Last week I attended my second Oracle Fusion Middleware "summer camp" in Lisbon which this year, as you might expect, was themed around Oracle middleware cloud products. This is not a technical post - I have another Java Cloud Service (JCS) post in progress - but rather, how much it costs to go to the training, how you as an Oracle Partner might benefit from them, and whether you should aim to attend a future one.

Apparently this is the fifth summer camp now, though I have only attended the last two. They are organised by Jürgen Kress from the EMEA Oracle Middleware Partner team, under the umbrella term of "Partner Enablement", i.e. making sure partners have the skills and tools to sell and deploy Oracle products effectively for customers.

Oracle office, Lagoas Park, Lisbon

Costs 

Firstly, let's consider costs. The training itself is completely free, other than your organisation needing a current Oracle Partner Network membership (e.g. $3000 per year for gold partners). Jürgen typically opens registration for his events at least 100 days in advance so if you want to attend it's important to act quickly since places are allocated on a "first come, first served" basis and are quickly snapped up - this one for example had ~150 registrations for only 100 places and was fully booked quite a few weeks ago. Be aware that there's a hefty fee of €2000 for no-show: fair enough in my opinion since this is probably the value of training you are depriving someone else of if you don't turn up.

Oracle had a negotiated rate at the Lagoas Park Hotel of only €75 per room B&B which is very reasonable indeed for a modern, 4*+ hotel, and well below their standard rate. I always try to stay at conference hotels if I can since you invariably have interesting discussions with your peers over breakfast or in the bar in the evening and, at this rate, there was certainly no reason not to.

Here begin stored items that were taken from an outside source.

(* ===== verification/MemoryOps.v ===== *)
(** Reasoning about the computations of [MemoryState]: inversion of one that ran,
    case analysis on its steps, and what the expected candidates of a list of runs
    are. *)
From S2P Require Export MemoryCandidateFacts.
Local Open Scope Z_scope.

(** * Inversion *)

Section inversion.
Context {A B : Type}.
Implicit Types (st : MemoryState).

Lemma op_bind_Ok (m : memory_op A) (f : A → memory_op B) st b st' :
  (m ≫= f) st = (Ok b, st') ↔ ∃ a st1, m st = (Ok a, st1) ∧ f a st1 = (Ok b, st').
Proof. unfold mbind, memory_op_bind. destruct (m st) as [[] ?]; naive_solver. Qed.

Lemma op_bind_Err (m : memory_op A) (f : A → memory_op B) st e st' :
  (m ≫= f) st = (Err e, st') ↔
    m st = (Err e, st') ∨ ∃ a st1, m st = (Ok a, st1) ∧ f a st1 = (Err e, st').
Proof. unfold mbind, memory_op_bind. destruct (m st) as [[] ?]; naive_solver. Qed.

Lemma op_bind_run (m : memory_op A) (f : A → memory_op B) st a st1 :
  m st = (Ok a, st1) → (m ≫= f) st = f a st1.
Proof. unfold mbind, memory_op_bind. by intros ->. Qed.

Lemma op_bind_fail (m : memory_op A) (f : A → memory_op B) st e st1 :
  m st = (Err e, st1) → (m ≫= f) st = (Err e, st1).
Proof. unfold mbind, memory_op_bind. by intros ->. Qed.

Lemma attempt_Ok (m : memory_result A) st a st' :
  attempt m st = (Ok a, st') ↔ m = Ok a ∧ st' = st.
Proof. unfold attempt. naive_solver. Qed.

Lemma attempt_Err (m : memory_result A) st e st' :
  attempt m st = (Err e, st') ↔ m = Err e ∧ st' = st.
Proof. unfold attempt. naive_solver. Qed.

Lemma gets_run (f : MemoryState → A) st a st' :
  gets f st = (a, st') ↔ a = Ok (f st) ∧ st' = st.
Proof. unfold gets. naive_solver. Qed.

Lemma modify_run f st a st' : modify f st = (a, st') ↔ a = Ok tt ∧ st' = f st.
Proof. unfold modify. naive_solver. Qed.

Lemma ret_run (x : A) st a st' : (mret x : memory_op A) st = (a, st') ↔ a = Ok x ∧ st' = st.
Proof. unfold mret, memory_op_ret. naive_solver. Qed.
End inversion.

Lemma io_Ok done context st st' : io done context st = (Ok tt, st') ↔ done = true ∧ st' = st.
Proof.
  unfold io, memory_context. rewrite attempt_Ok, map_err_Ok, reject_if_Ok, negb_false_iff. done.
Qed.

Lemma io_Err done context st e st' :
  io done context st = (Err e, st') ↔
    done = false ∧ e = MemoryContext context (MemoryMessage (lit "i/o error")) ∧ st' = st.
Proof.
  unfold io, memory_context. rewrite attempt_Err. destruct done; cbn [negb reject_if map_err];
    naive_solver.
Qed.

(** [op_inv] takes a computation that ran to its end apart; [op_err] one that
    failed, into the place it failed at. *)
Ltac op_inv_step :=
  match goal with
  | H : mbind _ _ _ = (Ok _, _) |- _ => apply op_bind_Ok in H; destruct H as (? & ? & ? & H)
  | H : attempt _ _ = (Ok _, _) |- _ => apply attempt_Ok in H; destruct H as [H ?]; subst
  | H : gets _ _ = (Ok _, _) |- _ =>
      apply gets_run in H; destruct H as [H ?]; apply Ok_inj in H; subst
  | H : modify _ _ = (Ok _, _) |- _ => apply modify_run in H; destruct H as [H ?]; subst
  | H : mret _ _ = (Ok _, _) |- _ =>
      apply ret_run in H; destruct H as [H ?]; apply Ok_inj in H; subst
  | H : io _ _ _ = (Ok ?u, _) |- _ => destruct u; apply io_Ok in H; destruct H as [H ?]; subst
  | u : unit |- _ => destruct u
  | H : Ok tt = Ok tt |- _ => clear H
  end.
Ltac op_inv := repeat op_inv_step.

Ltac op_err_step :=
  match goal with
  | H : mbind _ _ _ = (Err _, _) |- _ =>
      apply op_bind_Err in H; destruct H as [H|(? & ? & ? & H)]
  | H : attempt _ _ = (Err _, _) |- _ => apply attempt_Err in H; destruct H as [H ?]; subst
  | H : gets _ _ = (Err _, _) |- _ => apply gets_run in H; destruct H as [H _]; discriminate H
  | H : modify _ _ = (Err _, _) |- _ => apply modify_run in H; destruct H as [H _]; discriminate H
  | H : mret _ _ = (Err _, _) |- _ => apply ret_run in H; destruct H as [H _]; discriminate H
  | H : io _ _ _ = (Err _, _) |- _ => apply io_Err in H; destruct H as (? & ? & ?); subst
  end.
Ltac op_err := repeat (op_err_step || op_inv_step).

(** A computation either stops at its first step or goes on with its value. *)
Ltac op_case H :=
  match type of H with
  | mbind ?f ?m ?st = (_, _) =>
      let Hm := fresh "Hm" in
      destruct (m st) as [[?|?] ?] eqn:Hm;
      [rewrite (op_bind_run _ _ _ _ _ Hm) in H
      |rewrite (op_bind_fail _ _ _ _ _ Hm) in H; injection H as <- <-; op_err]
  end; op_inv.

(** * The expected candidates *)

Section expected.
Context `{Host, CandidateJson}.

Lemma derive_Ok task c :
  derive_accepted_run_memory_candidate task = Ok c →
  ∃ e, accepted_evidence task = Ok e ∧
    c = candidate_of_source (candidate_source task e)
          (sha256_hex (candidate_source_json (candidate_source task e))) ∧
    validate_candidate c = Ok tt.
Proof.
  unfold derive_accepted_run_memory_candidate. intros Hok.
  apply bind_Ok in Hok as (e & He & Hok). result_inv. eauto.
Qed.

Lemma derive_pending task c :
  derive_accepted_run_memory_candidate task = Ok c → cand_status c = PendingReview.
Proof. by intros (e & _ & -> & _)%derive_Ok. Qed.

Lemma derive_task_id task c :
  derive_accepted_run_memory_candidate task = Ok c → cand_governed_task_id c = run_id task.
Proof. by intros (e & _ & -> & _)%derive_Ok. Qed.

Lemma derive_all_Ok tasks cs :
  derive_all tasks = Ok cs ↔ Forall2 (λ t c, derive_accepted_run_memory_candidate t = Ok c) tasks cs.
Proof.
  revert cs. induction tasks as [|t tasks IH]; intros cs; cbn [derive_all].
  - split; [intros [= <-]; constructor|by intros Hall; inversion Hall].
  - split.
    + intros Hok. apply bind_Ok in Hok as (c & Hc & Hok).
      apply bind_Ok in Hok as (cs' & Hcs & Hok). apply Ok_inj in Hok as <-.
      constructor; [done|]. by apply IH.
    + intros Hall. inversion Hall as [|? c ? cs' Hc Hcs]; subst. apply IH in Hcs.
      by rewrite Hc, bind_ret_l, Hcs.
Qed.

Lemma foldl_insert_lookup (cs : list AcceptedRunMemoryCandidate) (m : gmap rstring AcceptedRunMemoryCandidate) k c :
  foldl (λ m candidate, <[cand_id candidate := candidate]> m) m cs !! k = Some c →
  m !! k = Some c ∨ (c ∈ cs ∧ k = cand_id c).
Proof.
  revert m. induction cs as [|c' cs IH]; intros m Hc; [by left|].
  apply IH in Hc as [Hc|[Hin ->]]; [|right; split; [by right|done]].
  apply lookup_insert_Some in Hc as [[<- <-]|[_ Hc]]; [|by left]. right. split; [by left|done].
Qed.

(** An expected candidate is the derivation of an accepted run, under its id. *)
Lemma expected_Ok tasks expected k c :
  expected_accepted_run_candidates tasks = Ok expected → expected !! k = Some c →
  k = cand_id c ∧
  ∃ t, t ∈ tasks ∧ is_accepted t = true ∧ derive_accepted_run_memory_candidate t = Ok c.
Proof.
  unfold expected_accepted_run_candidates. intros Hok Hc.
  apply bind_Ok in Hok as (cs & Hcs%derive_all_Ok & Hok). apply Ok_inj in Hok as <-.
  apply foldl_insert_lookup in Hc as [Hc|[Hin ->]]; [by rewrite lookup_empty in Hc|].
  split; [done|]. apply list_elem_of_lookup_1 in Hin as [i Hi].
  destruct (Forall2_lookup_r _ _ _ _ _ Hcs Hi) as (t & Ht & Hderive).
  apply list_elem_of_lookup_2, list_elem_of_filter in Ht as [Ha Ht]. by exists t.
Qed.

Lemma expected_pending tasks expected :
  expected_accepted_run_candidates tasks = Ok expected →
  ∀ k c, expected !! k = Some c → is_pending (cand_status c) = true.
Proof.
  intros Hok k c Hc. destruct (expected_Ok _ _ _ _ Hok Hc) as (_ & t & _ & _ & Hd).
  by rewrite (derive_pending _ _ Hd).
Qed.
End expected.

Flights to Portugal could well be the biggest expense for non-Portuguese delegates - even flying Easyjet from the UK was around £350/€260, although I probably could have saved money had I been able to book a little earlier.

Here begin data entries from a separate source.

(* ===== verification/MemoryDerive.v ===== *)
(** What the ledger checked of a run is what its memory candidate needs: the
    texts, references, commands and timestamps of every run the host recorded,
    in the terms of the candidate's own contract. *)
From S2P Require Export MemoryOps RecordedRun.
Local Open Scope Z_scope.

Lemma same_is_not_different {A} (x : A) `{Decision (x ≠ x)} : bool_decide (x ≠ x) = false.
Proof. apply bool_decide_eq_false_2. naive_solver. Qed.

(** * Texts *)

(** A text within a bound, as every contract here words it. *)
Definition text_within (value : rstring) (max_bytes : Z) : Prop :=
  is_empty (trim value) || contains_nul value || (max_bytes <? len value) = false.

Lemma text_within_weaken value n m : n ≤ m → text_within value n → text_within value m.
Proof.
  unfold text_within. intros Hnm [Hv Hn]%orb_false_iff. rewrite Hv. cbn [orb].
  apply Z.ltb_ge in Hn. apply Z.ltb_ge. lia.
Qed.

Lemma validate_text_Ok field value n : validate_text field value n = Ok tt ↔ text_within value n.
Proof. apply reject_if_Ok. Qed.
Lemma validate_nonblank_Ok field value n : validate_nonblank field value n = Ok tt ↔ text_within value n.
Proof. apply reject_if_Ok. Qed.
Lemma require_bounded_text_Ok field value n :
  require_bounded_text field value n = Ok tt ↔ text_within value n.
Proof. apply reject_if_Ok. Qed.

(** A text between two fixed ones. *)
Lemma text_within_affixed (before after : rstring) value n c :
  text_within value n → c ∈ before → char_is_whitespace c = false →
  contains_nul before = false → contains_nul after = false →
  text_within (before ++ value ++ after) (len before + n + len after).
Proof.
  unfold text_within. intros [[_ Hnul]%orb_false_iff Hlen]%orb_false_iff Hc Hw Hb Ha.
  rewrite (trim_nonblank _ c); [|by apply elem_of_app; left|done].
  rewrite !contains_nul_app, Hb, Hnul, Ha, !len_app. cbn [orb].
  apply Z.ltb_ge in Hlen. apply Z.ltb_ge. lia.
Qed.

Lemma proposed_summary_within assurance task n :
  text_within task n → n ≤ 8 * 1024 →
  text_within (proposed_summary assurance task) MAX_PROPOSED_SUMMARY_BYTES.
Proof.
  intros Ht Hn. unfold proposed_summary.
  destruct assurance; eapply text_within_weaken;
    [|apply (text_within_affixed _ _ _ n 65); [done|by left|vm_compute; reflexivity..]
     | |apply (text_within_affixed _ _ _ n 65); [done|by left|vm_compute; reflexivity..]
     | |apply (text_within_affixed _ _ _ n 65); [done|by left|vm_compute; reflexivity..]].
  all: match goal with |- len ?a + _ + len ?b ≤ _ =>
    let x := eval vm_compute in (len a) in let y := eval vm_compute in (len b) in
    change (len a) with x; change (len b) with y end; unfold MAX_PROPOSED_SUMMARY_BYTES; lia.
Qed.

(** * What a recorded run satisfies *)

Section run_texts.
Context `{Host}.
Implicit Types (t : GovernedTaskRun).

(** The registration a run was made by. *)
Record registered_as t (r : GovernedTaskRegistration) : Prop := {
  as_valid : validate_registration r = Ok tt;
  as_project : run_project_id t = reg_project_id r;
  as_workspace : run_workspace_root t = reg_workspace_root r;
  as_task : run_task t = reg_task r;
  as_criteria : run_acceptance_criteria t = reg_acceptance_criteria r;
  as_profile : run_verification_profile t = reg_verification_profile r;
  as_runtime : run_runtime_id t = reg_runtime_id r;
  as_agent : run_agent_id t = reg_agent_id r;
  as_session : run_session_id t = reg_session_id r
}.

Definition references_within (values : list rstring) : Prop :=
  zlen values ≤ MAX_GOVERNED_REFERENCES ∧
  Forall (λ value, text_within value MAX_GOVERNED_REFERENCE_BYTES) values.

Record claim_within (c : WorkerCompletionClaim) : Prop := {
  cw_subject : text_within (claim_subject_revision c) MAX_GOVERNED_REFERENCE_BYTES;
  cw_artifacts : references_within (claim_artifact_ids c)
}.

Record verification_within (v : GovernedVerification) : Prop := {
  vw_policy : text_within (verification_policy v) MAX_GOVERNED_REFERENCE_BYTES;
  vw_artifacts : references_within (verification_artifact_ids v);
  vw_count : zlen (verification_commands v) ≤ MAX_GOVERNED_COMMANDS;
  vw_commands : Forall (λ c, validate_command c = Ok tt) (verification_commands v)
}.

Record run_texts t : Prop := {
  rt_registered : ∃ r, registered_as t r;
  rt_claims : Forall claim_within (run_claims t);
  rt_verifications : Forall verification_within (run_verifications t);
  rt_decisions : Forall (λ o, is_Some (parse_from_rfc3339 (decision_decided_at o)) ∧
                              0 ≤ decision_based_on_revision o < run_revision t)
                   (run_operator_decisions t)
}.

Lemma registered_as_later t u r : same_identity t u → registered_as t r → registered_as u r.
Proof.
  intros Hid []. split; [done|..].
  - by rewrite (same_project _ _ Hid).
  - by rewrite (same_workspace _ _ Hid).
  - by rewrite (same_task _ _ Hid).
  - by rewrite (same_criteria _ _ Hid).
  - by rewrite (same_profile _ _ Hid).
  - by rewrite (same_runtime _ _ Hid).
  - by rewrite (same_agent _ _ Hid).
  - by rewrite (same_session _ _ Hid).
Qed.

Lemma validate_reference_ids_Ok label values :
  validate_reference_ids label values = Ok tt → references_within values.
Proof.
  unfold validate_reference_ids, references_within. intros Hok. result_inv. bool_inv.
  split; [done|]. eapply Forall_impl; [eassumption|]. intros x. apply require_bounded_text_Ok.
Qed.

Lemma validate_verification_within input id actor claim subject outcome at' based :
  validate_verification input = Ok tt →
  verification_within
    {| verification_id := id; verification_actor := actor; verification_claim_id := claim;
       verification_subject_revision := subject;
       verification_policy := verification_input_policy input;
       verification_outcome := outcome;
       verification_commands := verification_input_commands input;
       verification_artifact_ids := verification_input_artifact_ids input;
       verification_notes := verification_input_notes input;
       verification_recorded_at := at'; verification_based_on_revision := based |}.
Proof.
  unfold validate_verification. cbv zeta. intros Hok. result_inv. bool_inv.
  split; cbn [verification_policy verification_artifact_ids verification_commands]; try done.
  - by eapply require_bounded_text_Ok.
  - by eapply validate_reference_ids_Ok.
Qed.

(** A mutation adds records that its own checks cover. *)
Lemma mutation_texts m rev ctx ids t u :
  apply_mutation m rev ctx ids t = Ok u →
  Forall claim_within (run_claims t) → Forall verification_within (run_verifications t) →
  Forall claim_within (run_claims u) ∧ Forall verification_within (run_verifications u) ∧
  (run_operator_decisions u = run_operator_decisions t ∨
   ∃ o, run_operator_decisions u = run_operator_decisions t ++ [o] ∧
     decision_decided_at o = ctx_now ctx ∧ decision_based_on_revision o = run_revision t).
Proof.
  intros Hm Hc Hv. mutation_inv Hm; run_simpl;
    try (split; [done|split; [done|left; done]]).
  - unfold admit_claim in *. result_inv. split; [|by split; [|left]].
    apply Forall_app_2; [done|]. apply Forall_singleton. split; cbn [claim_artifact_ids].
    + by eapply require_bounded_text_Ok.
    + by eapply validate_reference_ids_Ok.
  - unfold admit_claim in *. result_inv. split; [|by split; [|left]].
    apply Forall_app_2; [done|]. apply Forall_singleton. split; cbn [claim_artifact_ids].
    + by eapply require_bounded_text_Ok.
    + by eapply validate_reference_ids_Ok.
  - split; [done|]. split; [|by left]. apply Forall_app_2; [done|]. apply Forall_singleton.
    by apply validate_verification_within.
  - split; [done|]. split; [done|]. right. by eexists.
Qed.

Lemma recorded_texts t fps : recorded t fps → run_texts t.
Proof.
  induction 1 as [r ids now Hv _|t fps m a ids now t' Hr [[r Hreg] Hc Hver Hd] Ha Hnow _ _].
  - split; [|done..]. exists r. by split.
  - pose proof (advance_future _ _ _ _ _ _ Ha) as [Hid _ _ _].
    pose proof (reachable_revision_nonneg t (recorded_reachable _ _ Hr)) as Hrev.
    apply advance_run_inv in Ha as (u & Hu & _ & ->).
    destruct (mutation_texts _ _ _ _ _ _ Hu Hc Hver) as (Hc' & Hver' & Hdec).
    split; run_simpl; [by exists r; apply (registered_as_later t)|done|done|].
    assert (Hold : Forall (λ o, is_Some (parse_from_rfc3339 (decision_decided_at o)) ∧
      0 ≤ decision_based_on_revision o < run_revision t + 1) (run_operator_decisions t)).
    { eapply Forall_impl; [exact Hd|]. intros o [? ?]. split; [done|lia]. }
    destruct Hdec as [->|(o & -> & Hat & Hbased)]; [done|].
    apply Forall_app_2; [done|]. apply Forall_singleton. rewrite Hat, Hbased. split; [done|lia].
Qed.
End run_texts.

Of course the biggest costs for most people is the potential loss of 5 days' revenue. The impact of this will depend on whether, in mid-August you're on a project or not. For my work I can usually juggle things around and consider such training as a business investment, but I'm sure not all organisations (or their project managers) will see it that way, even with 100 days' notice.

Centre of Lagoas Park business district in the morning 

Training Format 

The training itself is takes place at either the conference centre in the hotel itself, or the Oracle office which is just round the corner, and is from 9am-5/6/7pm with a comfortable hour for lunch (more of which below).

I attended the JCS track which also included a day on the Document Cloud Service. Alongside JCS there were tracks for Hybrid Integration, Process Cloud Service & Mobile Cloud Service. The JCS trainer was Cosmin Tudor (@CosTudor), and the Docs trainer was Flavius Sana, both from Oracle's PTS team - both enthusiastic and capable in equal measure.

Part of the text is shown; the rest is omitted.